Six other European nations, including Germany, were added to the lowest-risk “green” list, meaning all visitors can avoid quarantine whether or not they are fully vaccinated. All changes will come into effect from 4 am on Sunday, 8 August.
The boss of one of the UK’s largest insurance firms has suggested that employers in London’s financial district may be struggling more than those in other cities to persuade office workers to return to their desks as coronavirus restrictions ease. Nigel Wilson, chief executive of Legal & General, said there were “a lot fewer people working in the City” compared with urban centres across the UK, Europe and the US.

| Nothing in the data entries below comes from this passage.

Lemma py_float_shape (t : str) (f : float) :
  (forall c, In c t -> keep c = true) ->
  py_float t = Ok f ->
  exists neg pt ds1 ds2,
    t = sign_text neg ++ ds1 ++ point_text pt ++ ds2 /\
    forallb is_decimal ds1 = true /\ forallb is_decimal ds2 = true /\
    (pt = false -> ds2 = []) /\ ds1 ++ ds2 <> [] /\
    f = float_of_decimal neg (digits_value (ds1 ++ ds2)) (length ds2).
Proof.
  intros K. unfold py_float. rewrite (read_sign_kept t K).
  assert (G : forall neg s1,
             t = sign_text neg ++ s1 ->
             (let '(ip, ni, s2) := read_digits s1 0%N 0 in
              let '(m, nf, s3) := read_fraction s2 ip ni in
              match s3, (ni + nf)%nat with
              | [], S _ => Ok (float_of_decimal neg m nf)
              | _, _ => Raise (ValueError (lit "could not convert string to float"))
              end) = Ok f ->
             exists neg pt ds1 ds2,
               t = sign_text neg ++ ds1 ++ point_text pt ++ ds2 /\
               forallb is_decimal ds1 = true /\ forallb is_decimal ds2 = true /\
               (pt = false -> ds2 = []) /\ ds1 ++ ds2 <> [] /\
               f = float_of_decimal neg (digits_value (ds1 ++ ds2)) (length ds2)).
  { intros neg s1 Et.
    destruct (read_digits s1 0%N 0) as [[ip ni] s2] eqn:R1.
    destruct (read_digits_shape _ _ _ R1) as [ds1 [E1 [D1 [N1 [M1 _]]]]].
    simpl in N1. fold (digits_value ds1) in M1. subst ip ni s1.
    unfold read_fraction. destruct s2 as [|c r].
    - destruct (length ds1 + 0) eqn:E; [discriminate|].
      intros F. injection F as <-. exists neg, false, ds1, [].
      rewrite !app_nil_r. cbn [point_text app]. rewrite app_nil_r in Et.
      repeat split; try assumption.
      intros Z. subst ds1. simpl in E. discriminate.
    - destruct (char_eqb c 46%N) eqn:Ec.
      + apply N.eqb_eq in Ec. subst c.
        destruct (read_digits r (digits_value ds1) (length ds1))
          as [[m n'] r'] eqn:R2.
        destruct (read_digits_shape _ _ _ R2) as [ds2 [E2 [D2 [N2 [M2 _]]]]].
        rewrite digits_value_app in M2. subst m n' r.
        destruct r' as [|x r']; [|discriminate].
        replace (length ds1 + length ds2 - length ds1) with (length ds2) by lia.
        destruct (length ds1 + length ds2) eqn:E; [discriminate|].
        intros F. injection F as <-. exists neg, true, ds1, ds2.
        rewrite app_nil_r in Et. cbn [point_text app].
        repeat split; try assumption; try discriminate.
        intros Z. apply (f_equal (@length _)) in Z. rewrite length_app in Z.
        simpl in Z. lia.
      + discriminate. }
  destruct t as [|c r].
  - apply (G false []). reflexivity.
  - destruct (char_eqb c 45%N) eqn:Ec.
    + apply N.eqb_eq in Ec. subst c. apply (G true r). reflexivity.
    + apply (G false (c :: r)). reflexivity.
Qed.

End Grammar.

Section CleanNumericShape.
Context {U : Unicode}.

Lemma decimal_no_minus (ds : str) :
  forallb is_decimal ds = true -> ~ In 45%N ds.
Proof.
  intros D H. rewrite forallb_forall in D. specialize (D _ H).
  rewrite is_decimal_ascii in D by reflexivity. discriminate.
Qed.

Lemma decimal_no_point (ds : str) :
  forallb is_decimal ds = true -> count_occ N.eq_dec ds 46%N = 0.
Proof.
  intros D. apply count_occ_not_In. intros H.
  rewrite forallb_forall in D. specialize (D _ H).
  rewrite is_decimal_point in D. discriminate.
Qed.

End CleanNumericShape.

Section CleanNumericGrammar.
Context {U : Unicode}.

Lemma filter_keep_retained (s : str) : filter keep s = filter retained s.
Proof.
  apply filter_ext. intros c. unfold keep, retained. cbn. unfold char_eqb.
  destruct (isdigit c), (c =? 46)%N, (c =? 45)%N; reflexivity.
Qed.

(** The float [clean_numeric] returns and the text it is read from. *)
Lemma clean_numeric_float_value (v : cell) (f : float) :
  clean_numeric v = Ok (Float f) <->
  isna v = false /\
  exists neg pt ds1 ds2,
    filter keep (str_of v) = sign_text neg ++ ds1 ++ point_text pt ++ ds2 /\
    forallb is_decimal ds1 = true /\ forallb is_decimal ds2 = true /\
    (pt = false -> ds2 = []) /\ ds1 ++ ds2 <> [] /\
    f = float_of_decimal neg (digits_value (ds1 ++ ds2)) (length ds2).
Proof.
  unfold clean_numeric. split.
  - destruct (isna v); [discriminate|]. intros H. split; [reflexivity|].
    destruct (filter keep (str_of v)) as [|c r] eqn:E; [discriminate|].
    destruct (py_float (c :: r)) as [g|e] eqn:F; simpl in H; [|discriminate].
    injection H as ->. apply py_float_shape; [|exact F].
    rewrite <- E. apply filter_keep_In.
  - intros [Hn [neg [pt [ds1 [ds2 [E [D1 [D2 [Hp [Hne ->]]]]]]]]]].
    rewrite Hn, E.
    rewrite (@py_float_accepts U neg pt ds1 ds2 D1 D2 Hp Hne).
    destruct (sign_text neg ++ ds1 ++ point_text pt ++ ds2) eqn:T; [|reflexivity].
    exfalso. destruct neg; [discriminate|]. simpl in T.
    apply app_eq_nil in T as [-> T]. apply app_eq_nil in T as [_ ->].
    apply Hne. reflexivity.
Qed.

End CleanNumericGrammar.

(** X1: [clean_numeric] returns a float exactly when the value is not
    missing and the characters it retains are an optional minus sign,
    decimal digits, and optionally a point followed by decimal digits, with
    at least one digit; in every other case it returns the integer 0. *)
Theorem clean_numeric_float_iff (U : Unicode) (v : cell) :
  ((exists f, clean_numeric v = Ok (Float f)) <->
   isna v = false /\
   exists neg pt ds1 ds2,
     filter retained (str_of v) =
       sign_text neg ++ ds1 ++ point_text pt ++ ds2 /\
     forallb is_decimal ds1 = true /\ forallb is_decimal ds2 = true /\
     (pt = false -> ds2 = []) /\ ds1 ++ ds2 <> []) /\
  ((forall f, clean_numeric v <> Ok (Float f)) -> clean_numeric v = Ok IntZero).
Proof.
  split; [split|].
  - intros [f H]. apply clean_numeric_float_value in H.
    destruct H as [Hn [neg [pt [ds1 [ds2 [E [D1 [D2 [Hp [Hne _]]]]]]]]]].
    split; [exact Hn|]. exists neg, pt, ds1, ds2.
    rewrite <- filter_keep_retained. repeat split; assumption.
  - intros [Hn [neg [pt [ds1 [ds2 [E [D1 [D2 [Hp Hne]]]]]]]]].
    eexists. apply clean_numeric_float_value. split; [exact Hn|].
    exists neg, pt, ds1, ds2. rewrite filter_keep_retained.
    repeat split; assumption.
  - intros H. destruct (clean_numeric_cases v) as [Z | [f [E _]]]; [exact Z|].
    exfalso. exact (H f E).
Qed.

Lemma clean_numeric_float_iff_witness :
  (forall f, @clean_numeric fragment (Text (lit "1.234.5")) <> Ok (Float f)) /\
  @clean_numeric fragment (Text (lit "1.234.5")) = Ok IntZero /\
  exists f, @clean_numeric fragment (Text (lit "-12.5kg")) = Ok (Float f).
Proof.
  assert (N : forall f,
            @clean_numeric fragment (Text (lit "1.234.5")) <> Ok (Float f))
    by (intros f; vm_compute; discriminate).
  split; [exact N|]. split.
  - exact (proj2 (@clean_numeric_float_iff fragment (Text (lit "1.234.5"))) N).
  - apply (proj1 (@clean_numeric_float_iff fragment (Text (lit "-12.5kg")))).
    split; [reflexivity|].
    exists true, true, (lit "12"), (lit "5").
    repeat split; try reflexivity; discriminate.
Defined.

China: China imposed new travel and movement restrictions across the nation, including in its highly protected capital of Beijing, as a delta-driven outbreak grew to over 500 symptomatic cases scattered across 15 provinces and municipalities. Public transport and taxi services were curtailed in 144 of the worst-hit areas nationwide, while officials curbed train service and subway usage in Beijing, where three new cases were reported Wednesday. Hong Kong re-imposed quarantine on travelers from the mainland, though an exception remained for the southern Guangdong province which neighbors the financial city.
US: Organizers of the 2021 New York International Automobile Show have canceled the event for the second year in a row, citing concerns over the spread of the Covid-19 delta variant. The annual event was to be held in its traditional venue, the Jacob K. Javits Convention Center in Manhattan. This marks the second-consecutive year that the 121-year-old New York Auto Show was canceled. The organizers expressed confidence the show will return to its regular spring schedule in April 2022.